Research generally supports that argument. In 2019, the Congressional Research Service, a non-partisan think tank that researches policy recommendations for US lawmakers, studied proposals for lowering the minimum truck driving age to 18. “Studies consistently show that young commercial drivers, like young drivers overall, are much more likely to be involved in crashes than their older counterparts,” the authors concluded. In one 1991 review of fatal truck accidents in the US, 19- and 20-year-old drivers were found to be six times more likely to get into a deadly crash than the average trucker.
Their findings agree with other meta-analyses of driver safety studies, which find that there’s a “U” shaped correlation between age and crash risk: The younger you are, the more likely you are to crash—until you reach about 65 and your risk of crashing starts to increase as you get older.
The US began studying the relative risk of letting 18-year-olds drive trucks long distances last year, in a military pilot program that put young soldiers behind the wheel for the sake of collecting data on how often they crashed. But the military study won’t offer much guidance. So far, no information about the results has been released. The program is set to run through 2023 and publish a report in 2024. By then, the newly approved commercial driver apprenticeship program will already have ended.
Can young drivers solve the perpetual driver “shortage”?
Industry groups have been arguing that trucking companies are suffering from a debilitating shortage of qualified drivers since the 1980s. (US Labor Department economists are skeptical of that claim.) One of the problems, lobbying groups have consistently argued, is that trucking companies can’t recruit workers right out of high school, so they lose talent to other blue-collar industries like manufacturing and construction.
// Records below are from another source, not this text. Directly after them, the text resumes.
Example number_to_string_samples :
  map (fun s => number_to_string (string_to_number s))
    ["2"; "500"; "1000"; "4.50"; "0.1"; "1e21"; "1e-7"; "123456789012345680000";
     "0.30000000000000004"; "5e-324"; "1.7976931348623157e308"; "-12.5"] =
  ["2"; "500"; "1000"; "4.5"; "0.1"; "1e+21"; "1e-7"; "123456789012345680000";
   "0.30000000000000004"; "5e-324"; "1.7976931348623157e+308"; "-12.5"].
Proof. vm_compute. reflexivity. Qed.

Example to_string_samples :
  map to_string
    [VUndefined; VNull; VBool true; VStr "Swift"; VArr [VNum (of_Z 1); VNull; VStr "a"];
     VObj [("a", VNull)]; VObj [("toString", VNum (of_Z 1))];
     VArr [VObj [("toString", VStr "x")]]] =
  [Some "undefined"; Some "null"; Some "true"; Some "Swift"; Some "1,,a";
   Some "[object Object]"; None; None].
Proof. vm_compute. reflexivity. Qed.

Example to_number_samples :
  map to_number
    [VUndefined; VNull; VBool true; VBool false; VStr "5"; VArr []; VArr [VStr "7"];
     VArr [VNum (of_Z 1); VNum (of_Z 2)]; VObj []; VObj [("toString", VNum (of_Z 1))]] =
  [Some NaN; Some pos_zero; Some (of_Z 1); Some pos_zero; Some (of_Z 5);
   Some pos_zero; Some (of_Z 7); Some NaN; Some NaN; None].
Proof. vm_compute. reflexivity. Qed.

Example test_plus_digits_samples :
  map test_plus_digits
    ["+919876543210"; "+14155552671"; "+91123"; "919876543210"; "+1234567890123456";
     "+12345 67890"] =
  [true; true; false; false; false; false].
Proof. reflexivity. Qed.

(** ** Store engine *)

Lemma STORE_FILES_inj k k' : STORE_FILES k = STORE_FILES k' -> k = k'.
Proof. destruct k, k'; simpl; congruence. Qed.

Lemma loadStore_cases key w :
  loadStore key w =
  match files w !! STORE_FILES key with
  | None => (Ok (VArr []), put key [] w)
  | Some (Unreadable code) =>
      if String.eqb code "ENOENT" then (Ok (VArr []), put key [] w)
      else (Throw (SystemError code), w)
  | Some (Text None) => (Throw SyntaxError, w)
  | Some (Text (Some data)) => (Ok (if nullish data then VArr [] else data), w)
  end.
Proof.
  unfold loadStore, readJson, try_catch, mbind, M_bind, readFile.
  destruct (files w !! STORE_FILES key) as [[code|[data|]]|] eqn:E; simpl; try reflexivity.
  unfold err_code. destruct (String.eqb code "ENOENT") eqn:D.
  - apply String.eqb_eq in D. subst code.
    rewrite bool_decide_eq_true_2 by reflexivity. reflexivity.
  - apply String.eqb_neq in D.
    rewrite bool_decide_eq_false_2 by congruence. reflexivity.
Qed.

Lemma loadStore_stored key w items :
  stored w key = Some items -> loadStore key w = (Ok (VArr items), loaded key w).
Proof.
  unfold stored, loaded, missing. rewrite loadStore_cases.
  destruct (files w !! STORE_FILES key) as [[code|[data|]]|] eqn:E; simpl; try discriminate.
  - destruct (String.eqb code "ENOENT"); simpl; [|discriminate]. now intros [= <-].
  - destruct data; simpl; try discriminate; try (now intros [= <-]).
  - now intros [= <-].
Qed.

Lemma put_put key a b w : put key a (put key b w) = put key a w.
Proof. unfold put; simpl. now rewrite insert_insert_eq. Qed.

Lemma put_loaded key items w : put key items (loaded key w) = put key items w.
Proof. unfold loaded. destruct (missing w key); [apply put_put | reflexivity]. Qed.

Lemma stored_put_eq key items w : stored (put key items w) key = Some items.
Proof.
  unfold stored. rewrite loadStore_cases. unfold put; simpl.
  now rewrite lookup_insert_eq.
Qed.

Lemma stored_put_ne key key' items w :
  key <> key' -> stored (put key items w) key' = stored w key'.
Proof.
  intros Hne. unfold stored. rewrite !loadStore_cases. unfold put at 1; simpl.
  rewrite lookup_insert_ne by (intros H; apply Hne, STORE_FILES_inj, H).
  destruct (files w !! STORE_FILES key') as [[code|[data|]]|]; simpl; try reflexivity.
  destruct (String.eqb code "ENOENT"); reflexivity.
Qed.

Lemma stored_loaded key key' w : stored (loaded key w) key' = stored w key'.
Proof.
  unfold loaded.
  destruct (missing w key) eqn:Hm; [|reflexivity].
  destruct (decide (key = key')) as [<-|Hne]; [|now apply stored_put_ne].
  rewrite stored_put_eq. unfold stored. rewrite loadStore_cases.
  unfold missing in Hm.
  destruct (files w !! STORE_FILES key) as [[code|t]|]; try discriminate; [|reflexivity].
  now rewrite Hm.
Qed.

Lemma saveStore_arr key items w :
  saveStore key (VArr items) w = (Ok tt, put key (map json_item items) w).
Proof. reflexivity. Qed.

(** Appending to a store that loads as a sequence. *)
Lemma addRecord_stored key record items w :
  stored w key = Some items ->
  addRecord key record w = (Ok record, put key (map json_item (items ++ [record])) w).
Proof.
  intros Hs. unfold addRecord.
  erewrite bind_ok by (apply loadStore_stored, Hs).
  unfold push. erewrite bind_ok by reflexivity.
  erewrite bind_ok by apply saveStore_arr.
  now rewrite put_loaded.
Qed.

(** ** Reading a submitted form *)

Lemma is_string_true s v : is_string s v = true <-> v = VStr s.
Proof.
  destruct v; simpl; try (split; [discriminate | congruence]).
  rewrite String.eqb_eq. split; congruence.
Qed.

Lemma is_string_false s v : is_string s v = false <-> v <> VStr s.
Proof.
  rewrite <- is_string_true. destruct (is_string s v); split; congruence.
Qed.

(** ** Store engine: [loadStore] *)

(** C8: [loadStore] on every collection.  A missing file is created holding
    the empty sequence, which is returned; a file whose text parses to [null]
    yields the fallback (the empty sequence) and is not touched; any other
    well-formed content is returned as parsed; a text that is not JSON and a
    read failure other than ENOENT are thrown on.  GET /api/feedback before any
    submission answers 200 with [{ok: true, records: []}] and, if there was no
    file, leaves one holding the empty sequence. *)
Theorem load_contract (key : store) (w : world) :
  (files w !! STORE_FILES key = None ->
   loadStore key w =
   (Ok (VArr []),
    World (<[STORE_FILES key := Text (Some (VArr []))]> (files w)) (trace w)))
  /\ (forall data, files w !! STORE_FILES key = Some (Text (Some data)) ->
      nullish data = true -> loadStore key w = (Ok (VArr []), w))
  /\ (forall data, files w !! STORE_FILES key = Some (Text (Some data)) ->
      nullish data = false -> loadStore key w = (Ok data, w))
  /\ (files w !! STORE_FILES key = Some (Text None) ->
      loadStore key w = (Throw SyntaxError, w))
  /\ (forall code, files w !! STORE_FILES key = Some (Unreadable code) ->
      code <> "ENOENT" -> loadStore key w = (Throw (SystemError code), w))
  /\ (files w !! STORE_FILES feedback = None ->
      getFeedback w =
      (Ok (Response 200 (VObj [("ok", VBool true); ("records", VArr [])])),
       World (<[STORE_FILES feedback := Text (Some (VArr []))]> (files w)) (trace w)))
  /\ (files w !! STORE_FILES feedback = Some (Text (Some (VArr []))) ->
      getFeedback w =
      (Ok (Response 200 (VObj [("ok", VBool true); ("records", VArr [])])), w)).
Proof.
  repeat split.
  - intros H. now rewrite loadStore_cases, H.
  - intros data H Hn. now rewrite loadStore_cases, H, Hn.
  - intros data H Hn. now rewrite loadStore_cases, H, Hn.
  - intros H. now rewrite loadStore_cases, H.
  - intros code H Hc. rewrite loadStore_cases, H.
    apply String.eqb_neq in Hc. now rewrite Hc.
  - intros H. unfold getFeedback.
    erewrite bind_ok by (rewrite loadStore_cases, H; reflexivity). reflexivity.
  - intros H. unfold getFeedback.
    erewrite bind_ok by (rewrite loadStore_cases, H; reflexivity). reflexivity.
Qed.
(** * Enrollment and grading core of the campus management application

    A shallow embedding of [models.py], [routes/student.py],
    [routes/teacher.py] and the course handlers of [routes/admin.py].
    The tables are lists of rows in row order; a request handler is a
    function from the committed database to its answer and the database it
    leaves committed (what it commits, or the database it found when it
    returns early, rolls back or fails); Python's [float] is the kernel's
    binary64, with the operations and comparisons of IEEE 754. *)

From Stdlib Require Import ZArith List Bool Floats String Lia.
Import ListNotations.

Set Warnings "-inexact-float".

Local Open Scope Z_scope.

(** ** Request fields *)

(** A text field of a submitted form.  [Blank] is a missing key or the empty
    text, for which Python's [not x] holds.  [Text p] is a non-empty text and
    [p] is what the conversion applied by the handler reads from it:
    [float(x)] for a score or a credit, the integer the INTEGER column
    affinity of SQLite compares an id with; [None] when the conversion
    rejects the text ([ValueError], or no integer to compare with). *)
Inductive field (A : Type) : Type :=
| Blank
| Text (parsed : option A).

Arguments Blank {A}.
Arguments Text {A} parsed.

(** ** models.py *)

Module User.

(** [role]: 0 = student, 1 = teacher, 2 = administrator. *)
Record t := { id : Z; role : Z }.

End User.

Module Course.

Record t := {
  id : Z;
  name : string;
  credit : float;               (* Float, nullable=False *)
  teacher_id : option Z }.

End Course.

Module Enrollment.

Record t := {
  id : Z;
  student_id : Z;
  course_id : Z;
  score : option float }.       (* Float, nullable=True: None = not graded *)

(** The [grade_point] property. *)
Definition grade_point (self : t) : float :=
  match score self with
  | None => 0.0%float
  | Some s =>
      if (s <? 60)%float then 0.0%float
      else (1.0 + (s - 60) * 0.1)%float
  end.

Definition with_score (self : t) (v : option float) : t :=
  {| id := id self; student_id := student_id self;
     course_id := course_id self; score := v |}.

End Enrollment.

Module Grade.

Record t := {
  id : Z;
  student_id : Z;               (* nullable=False *)
  course_id : Z;                (* nullable=False *)
  score : option float }.

Definition with_score (self : t) (v : option float) : t :=
  {| id := id self; student_id := student_id self;
     course_id := course_id self; score := v |}.

End Grade.
(** * A verification model of the document-search service

    The first part embeds the Python sources:
    - [app/config.py]                            -> [Settings]
    - [app/services/chunking_service.py]         -> module [Chunking]
    - [app/services/vector_db_service.py],
      [app/services/embedding_service.py],
      [app/services/rag_service.py],
      [app/services/text_extraction_service.py],
      [app/services/document_service.py],
      [app/routes/query.py],
      [app/routes/documents.py]                  -> section [Service]
    The second part states and proves their properties.

    Python values are modelled as follows.  A [str] is a list of Unicode
    code points, an [int] is a [Z], a list is a [list], a value that may
    be [None] is an [option].  Calls into third-party libraries and
    remote services (the HTTP clients, the vector store client, the file
    system, the relational session) are fields of an environment record:
    the code under verification is the control flow around them. *)

From Stdlib Require Import String Ascii DecimalString DecimalNat.
From Stdlib Require Strings.Byte.
From Stdlib Require Import List ZArith NArith Lia Bool.
Import ListNotations.

Set Implicit Arguments.
Local Open Scope Z_scope.

(** ** Python strings *)

Module PyStr.

(** A character is a Unicode code point. *)
Definition char := N.
Definition str := list char.

(** A literal of the source, written as a Rocq string. *)
Definition lit (s : string) : str :=
  List.map N_of_ascii (list_ascii_of_string s).

(** Equality on [str], as [==] of Python. *)
Definition str_eqb (a b : str) : bool :=
  if list_eq_dec N.eq_dec a b then true else false.

(** [c.isspace()] for one code point: the table CPython uses for
    [str.split()] and [str.strip()] without arguments. *)
Definition is_space (c : char) : bool :=
  (((9 <=? c) && (c <=? 13)) ||
   ((28 <=? c) && (c <=? 32)) ||
   (c =? 133) || (c =? 160) || (c =? 5760) ||
   ((8192 <=? c) && (c <=? 8202)) ||
   (c =? 8232) || (c =? 8233) || (c =? 8239) || (c =? 8287) ||
   (c =? 12288))%N.
(** * StarMinder: the simulation engine ([src/gameEngine.ts]) and its host
      commands ([src/App.tsx]), embedded in Rocq.

    Number model.  Every TypeScript [number] is modelled as an exact real
    number ([R]): [Math.sqrt] is [sqrt], [Math.pow b 2] is [b ^ 2],
    [Math.max]/[Math.min] are [Rmax]/[Rmin], [Math.floor] is [Zfloor],
    [Math.cos]/[Math.sin] are [cos]/[sin] and [Math.atan2] is built from
    [atan].  Rounding, NaN and the infinities of IEEE doubles are outside
    this model; the one place where the source uses [Infinity] (the running
    minimum of the target search) is modelled by an [option].  The results
    about the simulation are therefore stated so that they do not lean on
    exact arithmetic: a computed number is described by the expression the
    source evaluates, comparisons are the tests of the source, and where a
    result needs the numbers to be finite this is a hypothesis.  Where
    rounding decides the answer, as in the line-of-sight test, the same
    lines are also embedded over binary64 ([Binary64], below).

    Randomness.  [Math.random()] is an oracle [rnd : nat -> R]: the k-th call
    made during a tick returns [rnd k].  The call counter is threaded through
    the tick together with the possibility of running out of fuel in the
    loops of the source that have no static bound. *)

From Stdlib Require Import Floats.
From Stdlib Require Import Reals Lra Lia List ZArith Bool String.
Import ListNotations.
Open Scope R_scope.


(* ------------------------------------------------------------------ *)
(** * Comparisons of numbers, as booleans *)

Definition Rltb (a b : R) : bool := if Rlt_dec a b then true else false.
Definition Rleb (a b : R) : bool := if Rle_dec a b then true else false.
Definition Rgtb (a b : R) : bool := Rltb b a.
Definition Rgeb (a b : R) : bool := Rleb b a.
Definition Reqb (a b : R) : bool := if Req_dec_T a b then true else false.

(** [Math.pow(b, 2)], [Math.floor] and [Math.atan2]. *)
Definition Math_pow (b : R) (e : nat) : R := b ^ e.
Definition Math_floor (v : R) : R := IZR (Zfloor v).
Definition Math_hypot (a b : R) : R := sqrt (a ^ 2 + b ^ 2).
Definition Math_atan2 (b a : R) : R :=
  if Rltb 0 a then atan (b / a)
  else if Rltb a 0 then (if Rleb 0 b then atan (b / a) + PI else atan (b / a) - PI)
  else if Rltb 0 b then PI / 2
  else if Rltb b 0 then - (PI / 2)
  else 0.

(* ------------------------------------------------------------------ *)
(** * Data model ([src/types.ts]) *)

Inductive GamePhase := INTRO | IDLE | WARPING | SCANNING | LEVEL_UP | GAME_OVER | VICTORY.
Inductive EnemyType := TANK | RANGED | SWARM | BOSS.
Inductive WeaponType := MACHINE_GUN | MISSILE | LASER.
Inductive ProjectileType := BULLET | PMISSILE | LASER_BEAM | ENEMY_ORB.

Definition GamePhase_eqb (a b : GamePhase) : bool :=
  match a, b with
  | INTRO, INTRO | IDLE, IDLE | WARPING, WARPING | SCANNING, SCANNING
  | LEVEL_UP, LEVEL_UP | GAME_OVER, GAME_OVER | VICTORY, VICTORY => true
  | _, _ => false
  end.
(** * Account: login / logout / save / refresh against the OpenBB hub

    A shallow embedding of [openbb_core/app/static/account.py].  The
    in-process state reached through [self._base_app._command_runner]
    (the current [user_settings]), the default user-settings store of
    [UserService], the file [<openbb_directory>/.hub_session.json] and the
    directory that holds it are one record [Sys]; every observable side
    effect (hub calls, file accesses, log records) is appended to an event
    trace kept in the same record.  Python exceptions are the [Err] branch of
    a small state-and-error monad. *)

From Stdlib Require Import String List Bool NArith Lia.
Import ListNotations.
Open Scope string_scope.
Open Scope list_scope.

(** ** Data model *)

(** [openbb_core.app.model.hub.hub_session.HubSession] *)
Record HubSession := mkHubSession {
  access_token : string;
  token_type : string;
  user_uuid : string;
  email : string;
  username : string;
  primary_usage : string
}.

(** [UserSettings.profile]: the profile optionally owns a hub session. *)
Record Profile := mkProfile {
  hub_session : option HubSession
}.

(** [openbb_core.app.model.user_settings.UserSettings] *)
Record UserSettings := mkUserSettings {
  id : string;
  profile : Profile;
  credentials : list (string * option string);
  preferences : list (string * string)
}.

(** [updated.id = ...]: assignment of the [id] attribute. *)
Definition set_id (x : string) (u : UserSettings) : UserSettings :=
  {| id := x; profile := profile u; credentials := credentials u;
     preferences := preferences u |}.

(** A JSON document as produced by [json.load]. *)
#[local] Set Warnings "-register-all".
Inductive json : Type :=
| JNull
| JBool (b : bool)
| JNum (n : string)
| JStr (s : string)
| JArr (l : list json)
| JObj (l : list (string * json)).

(** Python exceptions that can leave the account methods. *)
Inductive exn : Type :=
| OpenBBError (msg : string)
| OpenBBErrorFrom (cause : exn)   (* raise OpenBBError(e) from e *)
| JSONDecodeError
| ValidationError                 (* the HubSession constructor rejected the dict *)
| FileNotFoundError
| HubError (msg : string).

Inductive result (A : Type) : Type :=
| Ok (a : A)
| Err (e : exn).
Arguments Ok {A} a.
Arguments Err {A} e.
(** * Restaurant-Pizza API: a shallow embedding of [server/models.py] and
      [server/app.py], and the properties of its HTTP handlers.

    The store is the three tables of [models.py]; a handler is a function
    from the store (and the request) to the next store and the response.
    Exceptions are values of [result]; the recursion of the serializer is
    bounded by a fuel that plays the part of the interpreter's recursion
    limit (exhausting it is [RecursionError]). *)

From Stdlib Require Import ZArith QArith List String Ascii Bool Lia.
Import ListNotations.

Open Scope string_scope.
Open Scope list_scope.
Open Scope Z_scope.

(** ** Exceptions and results *)

Inductive exn : Type :=
| ValueError (msg : string)
| IntegrityError (msg : string)
| StatementError (msg : string)
| AttributeError (msg : string)
| OverflowError (msg : string)
| RecursionError.

(** [str(e)] *)
Definition str (e : exn) : string :=
  match e with
  | ValueError msg | IntegrityError msg | StatementError msg
  | AttributeError msg | OverflowError msg => msg
  | RecursionError => "maximum recursion depth exceeded"
  end.

Inductive result (A : Type) : Type :=
| Ok (a : A)
| Raise (e : exn).

Arguments Ok {A} a.
Arguments Raise {A} e.

Definition bind {A B : Type} (m : result A) (k : A -> result B) : result B :=
  match m with
  | Ok a => k a
  | Raise e => Raise e
  end.

Notation "x <- m ;; k" := (bind m (fun x => k))
  (at level 61, m at next level, right associativity).

(** A comprehension [[f x for x in l]] whose body may raise. *)
Fixpoint for_each {A B : Type} (f : A -> result B) (l : list A) : result (list B) :=
  match l with
  | [] => Ok []
  | x :: xs => y <- f x ;; ys <- for_each f xs ;; Ok (y :: ys)
  end.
By the time workers are eligible to enter the long-haul industry, they’re already three years deep into another career.
“We all know the 18- to 21-year-old period is a time where we lose kids coming out of high school that don’t go to college but go to trade schools and into construction and other competing industries,” ATA vice president Dave Osiecki told the Truckers Report in 2015.
Despite that pipeline problem, the data suggest the real problem in trucking is not recruitment but retention: Big trucking companies’ annual turnover rates consistently hover near 100%, and a third of drivers quit in their first three months on a job. The job can be grueling, and long-haul trucking in particular can keep drivers away from home for weeks on end. Hourly wages in other blue-collar jobs are comparable. “If the problem is turnover, would turnover be even less if you recruit and hire even younger drivers?” asked OOIDA president Todd Spencer. “I suspect that those that would fit into the 18 to 20 age group would be even quicker to say, ‘This ain’t for me.’”
Allowing teenagers to drive trucks is far different than placing them in the job. The new apprenticeship program will require certified drivers to sit in the passenger seat while young trainees accrue their first 240 hours behind the wheel. That’s a tough ask in the short-run, when the industry is already complaining that it doesn’t have enough drivers to meet the holiday shipping rush. And it’s not clear how many experienced drivers will want to take on a young apprentice: In a poll conducted by the trucking trade publication CDLLife in September 2020, 83% of truckers said they opposed lowering the driving age to 18.